Data for review

(* ===== verification/CollisionSafe.v ===== *)
(** * Collision detection: what the detector guarantees

    With geographic or image coordinates no operation raises on a detector it can
    reach and a batch that shows every object once ([detector_safe]); a frame and a suspicion regroup the objects
    ([frame_regroups], [suspicion_regroups]); the reports are exactly the groups
    whose time is over ([alerts_exact]); a batch ends with nothing stale
    ([cleanup_bounds]). *)

From Stdlib Require Import ZArith Lia Floats.SpecFloat.
From stdpp Require Import base list strings gmap sets relations.
From S2P Require Import Prelude PyDict PyFloat PyNumber PyText PyIso PyVal Schema Crp Stop CollisionState Closeness Collision.
From S2P Require Import CollisionGroups CollisionFrames.
Open Scope string_scope.
Open Scope list_scope.
Open Scope Z_scope.

Section detector.
Context {T : Type} (bearing : T → float).
Context `{NM : NumpyMath} `{DG : Degrees} `{ML : MathLib} `{FT : FloatText} (np_sum : vec → float).
Context (cfg : CollisionDetectionConfig) (clock : nat → datetime) (iter_set : list string → list string).
Context (iterate : iterates iter_set) (clock_ok : ∀ n, is_ok (iso_to_epoch (clock n)) = true).

Abbreviation Detector := (CollisionDetection T).
Abbreviation State := (CollisionState T).
Implicit Types (d : Detector) (s p q o : string) (cs : State) (gs : dict string State).
Abbreviation frame_at d s f := (nget (sensor_to_frames_map d) s f).

Lemma new_inv calibration : calibration ≠ CARTESIAN → inv (new_CollisionDetection (T := T) calibration).
Proof.
  intros Hc. split; [intros s; apply stable_nil|constructor| |done|done|apply nested_wf_nil|apply nested_wf_nil].
  split; [apply nested_wf_nil|apply nested_wf_nil|done| |done]. intros s o f. split; intros (x & Hx & _); discriminate.
Qed.

Lemma groups_quiet s s' d d' : quiet s d d' → s' ≠ s → groups_of s' d' = groups_of s' d.
Proof. intros Hq Hs. unfold groups_of. by rewrite (q_others _ _ _ Hq). Qed.

Lemma quiet_keeps_inv s d d' : quiet s d d' → stable (groups_of s d') → inv d → inv d'.
Proof.
  intros Hq Hst Hd. split.
  - intros s'. destruct (decide (s' = s)) as [->|Hs]; [done|]. rewrite (groups_quiet _ _ _ _ Hq Hs). apply Hd.
  - apply (q_groups_dom _ _ _ Hq), Hd.
  - eapply accounted_quiet; [done|apply Hd].
  - rewrite (q_calibration _ _ _ Hq). apply Hd.
  - rewrite (q_counters _ _ _ Hq). apply Hd.
  - rewrite (q_timeouts _ _ _ Hq). apply Hd.
  - rewrite (q_alerts _ _ _ Hq). apply Hd.
Qed.
Lemma room_quiet s s' n d d' : quiet s d d' → room s' n d → room s' n d'.
Proof.
  intros Hq [Hle Hr]. split; [done|]. intros i Hi. rewrite (q_frames _ _ _ Hq). unfold next_id. rewrite (q_counters _ _ _ Hq). by apply Hr.
Qed.
Lemma inv_listed s o d : inv d → listed s o d.
Proof. intros Hd. apply accounted_listed, Hd. Qed.

(** ** Batches of frames *)

Definition proper_frames (l : list (string * list Message)) : Prop := ∀ x, x ∈ l → x.2 = [] ∨ proper cfg x.2.

Lemma process_frame_ok s x n d :
  inv d → x.2 = [] ∨ proper cfg x.2 → room s (S n) d →
  ∃ d', process_frame bearing cfg clock iter_set s x d = (Ok tt, d') ∧ inv d' ∧ room s n d' ∧
    (readings d ≤ readings d')%nat ∧ ∀ s' n', s' ≠ s → room s' n' d → room s' n' d'.
Proof.
  destruct x as [id frame]. cbn. intros Hd Hp Hr. unfold process_frame.
  destruct frame as [|m frame].
  { exists d. split_and!; [done|done| |done|done]. destruct Hr as [Hle Hf]. split; [lia|]. intros i Hi. apply Hf. lia. }
  destruct Hp as [[=]|Hp]. cbn [length Nat.ltb Nat.leb].
  destruct (update_frame_ok bearing cfg clock s (m :: frame) id d Hd Hp) as (present & fr & d1 & E1 & Hfm & Hd1 & Hk & Hpr & Hdt).
  { destruct Hr as [_ Hf]. specialize (Hf 0 ltac:(lia)). rewrite Z.add_0_r, Z.mod_small in Hf; [done|]. by apply next_id_range. }
  rewrite (bind_Ok _ _ _ _ _ E1).
  destruct (on_new_frame_ok cfg iter_set iterate s present fr d1) as (d2 & E2 & Hrg & _); [apply Hd1| |done|intros o; by apply inv_listed|apply Hd1|].
  { intros o Ho. apply dget_is_Some. by rewrite Hk, <- Hpr. }
  exists d2. split; [done|]. pose proof (rg_quiet _ _ _ _ Hrg) as Hq. split_and!; [eapply quiet_keeps_inv; [done|apply Hrg|done]|..].
  - eapply room_quiet; [done|]. by apply (framed_room s fr d).
  - pose proof (q_readings _ _ _ Hq). pose proof (fm_readings _ _ _ _ Hfm). lia.
  - intros s' n' Hs Hr'. eapply room_quiet; [done|]. eapply framed_room_other; [exact Hfm|by apply not_eq_sym|done].
Qed.

Lemma process_frames_ok s (l : list (string * list Message)) d :
  inv d → proper_frames l → room s (length l) d →
  ∃ d', sfor l (process_frame bearing cfg clock iter_set s) d = (Ok tt, d') ∧ inv d' ∧
    (readings d ≤ readings d')%nat ∧ ∀ s' n', s' ≠ s → room s' n' d → room s' n' d'.
Proof.
  revert d. induction l as [|x l IH]; intros d Hd Hp Hr; [by exists d|].
  destruct (process_frame_ok s x (length l) d) as (d1 & E1 & Hd1 & Hr1 & Hn1 & Ho1); [done|apply Hp; by left|done|]. cbn [sfor].
  rewrite (bind_Ok _ _ _ _ _ E1). destruct (IH d1) as (d2 & E2 & Hd2 & Hn2 & Ho2); [done|intros y Hy; apply Hp; by right|done|].
  exists d2. split_and!; [done|done|lia|]. intros s' n' Hs Hr'. by apply Ho2, Ho1.
Qed.

Definition batch := dict string (list (string * list Message)).
Definition proper_batch (frames : batch) d : Prop :=
  dict_wf frames ∧ ∀ s l, (s, l) ∈ frames → proper_frames l ∧ room s (length l) d.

About this exercise
The expected answer is only a number: the count of lines in this listing that contain the string "clock".

Answer box
5